The package of recommendations, part of the city’s once-every-four-year review of its general plan, makes changes to the city’s rules governing what gets built where. It includes reforms that would make it easier to build multifamily homes in primarily single-family home neighborhoods. Other recommendations would open up certain high-traffic areas to mid-rise housing developments.

During the June 24 Planning Commission meeting, commissioners voted to advance all the staff recommendations, except for a controversial plan to upzone portions of Winchester Boulevard, which deadlocked the body in a series of divided votes.

The city council is expected to review the proposals Aug. 18.

At this stage in the years-long general plan review process, the recommendations — hammered out over 10 months of special meetings — offer only a framework for guiding future policy deliberations.

It will still be more than a year before concrete policy changes are actually approved, but several flashpoints have already emerged as the city faces competing demands from residents and housing advocates.

Multifamily housing 

A central question driving this process has been where San Jose should change its zoning to make room for the 62,000 additional homes the city must plan for to satisfy its state-mandated housing targets.

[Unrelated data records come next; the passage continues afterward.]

Lemma running_correct (complete : Prop) s :
  (complete -> exhausts m) -> running s -> visits complete s.
Proof.
  intros Hm Hs. split; [by apply running_sn|]. intros s' Hrun. split; [by eapply running_once|].
  intros Hnf Hc. apply running_done; [by apply Hm| |done]. by eapply running_all.
Qed.
End Run.

Lemma src_init it s c :
  src it -> 0 <= s -> 0 <= c -> s + c <= n ->
  src (it_init it s c) /\ content (it_init it s c) = range_items it0 s (s + c).
Proof.
  intros (E1 & E2 & Hok) Hs Hc Hn. destruct (wlaw_init it s c Hok Hs Hc ltac:(lia)) as (L1 & L2 & L3 & L4). split.
  - split_and!; congruence || done.
  - rewrite L1. by apply range_items_same.
Qed.

Lemma src_next it x it' :
  src it -> it_next it = (x, it') ->
  src it' /\ x = head (content it) /\ content it' = tail (content it).
Proof.
  intros (E1 & E2 & Hok) E. destruct (wlaw_next it Hok) as (L1 & L2 & L3 & L4 & L5). rewrite E in *. cbn in *.
  split; [split_and!; congruence || done|done].
Qed.

(** The next element and the rest are what was left. *)
Lemma content_split it x it' :
  src it -> it_next it = (x, it') -> content it = option_list x ++ content it'.
Proof.
  intros Hsrc E. destruct (src_next it x it' Hsrc E) as (_ & -> & ->). by destruct (content it).
Qed.
Lemma content_none it it' : src it -> it_next it = (None, it') -> content it = [] /\ content it' = [].
Proof.
  intros Hsrc E. destruct (src_next it None it' Hsrc E) as (_ & Hn & ->). by destruct (content it).
Qed.

(** *** [Static] *)
Section StaticMode.
Context (nw : nat).

Definition st_pending (w : Worker I) : list Item :=
  match w with
  | Start (IStatic s e) _ => range_items it0 s e
  | WStatic it => content it
  | _ => []
  end.
Definition st_ok (sh : Shared) (i : nat) (w : Worker I) : Prop :=
  match w with
  | Start (IStatic s e) it => src it /\ 0 <= s <= e /\ e <= n
  | WStatic it => src it
  | Idle => True
  | _ => False
  end.
Definition st_nu (w : Worker I) : Z :=
  match w with
  | Start _ _ => 2 + Z.of_nat (length (st_pending w))
  | Idle => 0
  | _ => 1 + Z.of_nat (length (st_pending w))
  end.

Lemma st_step sh i w victim sh' w' x :
  w <> Idle -> st_ok sh i w -> 0 <= counter sh -> worker_step victim sh w = (sh', w', x) ->
  st_ok sh' i w' /\ option_list x ++ st_pending w' ≡ₚ st_pending w /\ sh' = sh /\ st_nu w' < st_nu w.
Proof.
  intros Hne Hok Hc E. destruct w as [[s e| | |] it|it| | | |]; cbn in Hok; try done.
  - destruct Hok as (Hsrc & Hse & Hen). cbn in E. simplify_eq.
    destruct (src_init it s (e - s) Hsrc ltac:(lia) ltac:(lia) ltac:(lia)) as [S1 S2].
    replace (s + (e - s)) with e in S2 by lia. cbn. rewrite S2. split_and!; done || lia.
  - cbn in E. unfold next_static in E. destruct (it_next it) as [[y|] it'] eqn:En; simplify_eq.
    + pose proof (content_split _ _ _ Hok En) as Es. destruct (src_next _ _ _ Hok En) as [? _].
      cbn. rewrite Es. cbn. split_and!; done || lia.
    + destruct (content_none _ _ Hok En) as [Es _]. cbn. rewrite Es. cbn. split_and!; done || lia.
Qed.

Definition static_mode : Mode nw.
Proof.
  refine {| m_limit := 0; m_pending_sh := fun _ => []; m_pending := st_pending;
            m_ok_sh := fun _ => True; m_ok := st_ok; m_nu_sh := fun _ => 0; m_nu := st_nu |}.
  - intros sh i w victim sh' w' x Hi Hv Hne _ Hok Hc _ E.
    destruct (st_step sh i w victim sh' w' x Hne Hok Hc E) as (S1 & S2 & -> & S4).
    split_and!; try done; lia.
  - intros sh i w _ _. split; [done|]. destruct w; cbn; lia.
Defined.
End StaticMode.

(** *** [Dynamic] *)
Section DynamicMode.
Context (nw : nat).

Definition dy_pending (sh : Shared) : list Item := range_items it0 (counter sh) n.
Definition dy_ok (sh : Shared) (i : nat) (w : Worker I) : Prop :=
  match w with
  | Start (IDynamic max_i) it | WDynamic it max_i => src it /\ max_i = n
  | Idle => n <= counter sh
  | _ => False
  end.
Definition dy_nu (w : Worker I) : Z :=
  match w with Start _ _ => 2 | WDynamic _ _ => 1 | _ => 0 end.

Lemma dy_step sh i w victim sh' w' x :
  w <> Idle -> dy_ok sh i w -> 0 <= counter sh -> counter sh + 1 < USIZE ->
  worker_step victim sh w = (sh', w', x) ->
  dy_ok sh' i w' /\ option_list x ++ dy_pending sh' = dy_pending sh /\
  counter sh <= counter sh' /\
  (counter sh' <= Z.max (counter sh) n \/ w' = Idle /\ counter sh' <= counter sh + 1) /\
  Z.max 0 (n - counter sh') + dy_nu w' < Z.max 0 (n - counter sh) + dy_nu w.
Proof.
  intros Hne Hok Hc Hlt E. destruct w as [[|m| |] it| |it m| | |]; cbn in Hok; try done;
    destruct Hok as [Hsrc ->]; cbn in E.
  - simplify_eq. split_and!; cbn; try done; lia.
  - unfold next_dynamic in E. rewrite wadd_ok in E by lia.
    destruct (Z.ltb_spec (counter sh) n) as [Hlt'|Hge].
    + destruct (src_init it (counter sh) 1 Hsrc ltac:(lia) ltac:(lia) ltac:(lia)) as [S1 S2].
      destruct (it_next (it_init it (counter sh) 1)) as [y it'] eqn:En. simplify_eq.
      destruct (src_next _ _ _ S1 En) as (S3 & S4 & _). rewrite S2 in S4.
      rewrite range_items_one in S4 by lia. cbn. split_and!; try done; try lia.
      unfold dy_pending. cbn. rewrite (range_items_app it0 (counter sh) (counter sh + 1) n) by lia.
      rewrite range_items_one by lia. rewrite S4. by destruct (items it0 (counter sh)).
    + simplify_eq. cbn. split_and!; try lia; try (by right).
      unfold dy_pending. cbn. by rewrite !range_items_nil by lia.
Qed.

Definition dynamic_mode : Mode nw.
Proof.
  refine {| m_limit := n; m_pending_sh := dy_pending; m_pending := fun _ => [];
            m_ok_sh := fun sh => 0 <= counter sh; m_ok := dy_ok;
            m_nu_sh := fun sh => Z.max 0 (n - counter sh); m_nu := dy_nu |}.
  - intros sh i w victim sh' w' x Hi Hv Hne _ Hok Hc Hlt E.
    destruct (dy_step sh i w victim sh' w' x Hne Hok Hc Hlt E) as (S1 & S2 & S3 & S4 & S5).
    split_and!; try done; [lia| |by rewrite !app_nil_r, S2|lia].
    intros j u _. destruct u as [[]| | | | |]; cbn; auto; lia.
  - intros sh i w _ _. split; [lia|]. destruct w; cbn; lia.
Defined.

Lemma dynamic_exhausts : (0 < nw)%nat \/ n <= 0 -> exhausts dynamic_mode.
Proof.
  intros Hnw sh Hsh Hidle. split; [|done]. apply range_items_nil. cbn in Hsh, Hidle.
  destruct Hnw as [Hnw|?]; [|lia]. by specialize (Hidle 0%nat Hnw).
Qed.
End DynamicMode.

Definition in_range (r : Z * Z) : list Item := range_items it0 (fst r) (snd r).

(** *** [Chunk] *)
Section ChunkMode.
Context {IL : IterLaws I Item} (nw : nat) (rs : list (Z * Z)).

(** A range may go beyond the elements. *)
Lemma src_any it s c :
  src it -> 0 <= s -> 0 <= c ->
  src (it_init it s c) /\ content (it_init it s c) = range_items it0 s (s + c).
Proof.
  intros (E1 & E2 & Hok) Hs Hc. destruct (law_init it s c Hok Hs Hc) as (L1 & L2 & L3 & L4). split.
  - split_and!; congruence || done.
  - rewrite L1. by apply range_items_same.
Qed.

Context (Hrs : forall k s e, rs !! k = Some (s, e) -> 0 <= s <= e).

(** Every range yields something: a worker that gets nothing from a range finishes. *)
Definition fruitful : Prop := forall k s e, rs !! k = Some (s, e) -> range_items it0 s e <> [].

Among the most controversial recommendations to increase housing capacity is a proposal to quadruple the density limits for much of the city’s residential neighborhoods. In practice, planners said this will open up these properties, historically zoned for single-family housing, to developments with up to 4 to 10 homes, depending on the lot size. Such “missing middle” housing, as it’s referred to by planners, could run the gamut from duplexes to townhomes to small apartment complexes.

The proposal has worried some residents, who warn many neighborhoods do not have the infrastructure capacity or transit options to absorb so many new homes.

“How many people want 14-units next door with no parking,” exclaimed one resident during an Almaden neighborhood community meeting held in May. “Nobody wants this.”

Housing advocates are pressuring the city from the other direction. In a letter addressed to the planning commission, a coalition of advocacy groups described the proposed upzoning as a move in the right direction. Nevertheless, they warned it would still fall short of what is needed to create projects large enough to actually make financial sense for developers facing spiraling construction costs.

“We go through these exercises, but we’re not always able to respond to what’s happening in the development world,” Alex Shoor, executive director of Catalyze SV, told San José Spotlight. “Ultimately, it’s about the big picture.”

The advocates complain that the proposed planning overhaul also fails to address a number of longstanding issues. In particular, they are urging the city to do more to reform its “Urban Village” strategy, which aims to add more housing by creating dense, walkable neighborhoods, but by many accounts has delivered mixed results since it was launched more than a decade ago.

“There’s no question we’re still losing (the fight to get housing built), and lots of questions as to whether these changes will turn the tide,” Shoor said.

New uses for public land 

Housing advocates are also pushing the city to make it easier to build homes on underused public property and institutional land. For example, they argue that plummeting enrollment in the city’s public schools could open up a prime opportunity to transform school land into affordable homes — if the city loosened its zoning rules to allow such projects.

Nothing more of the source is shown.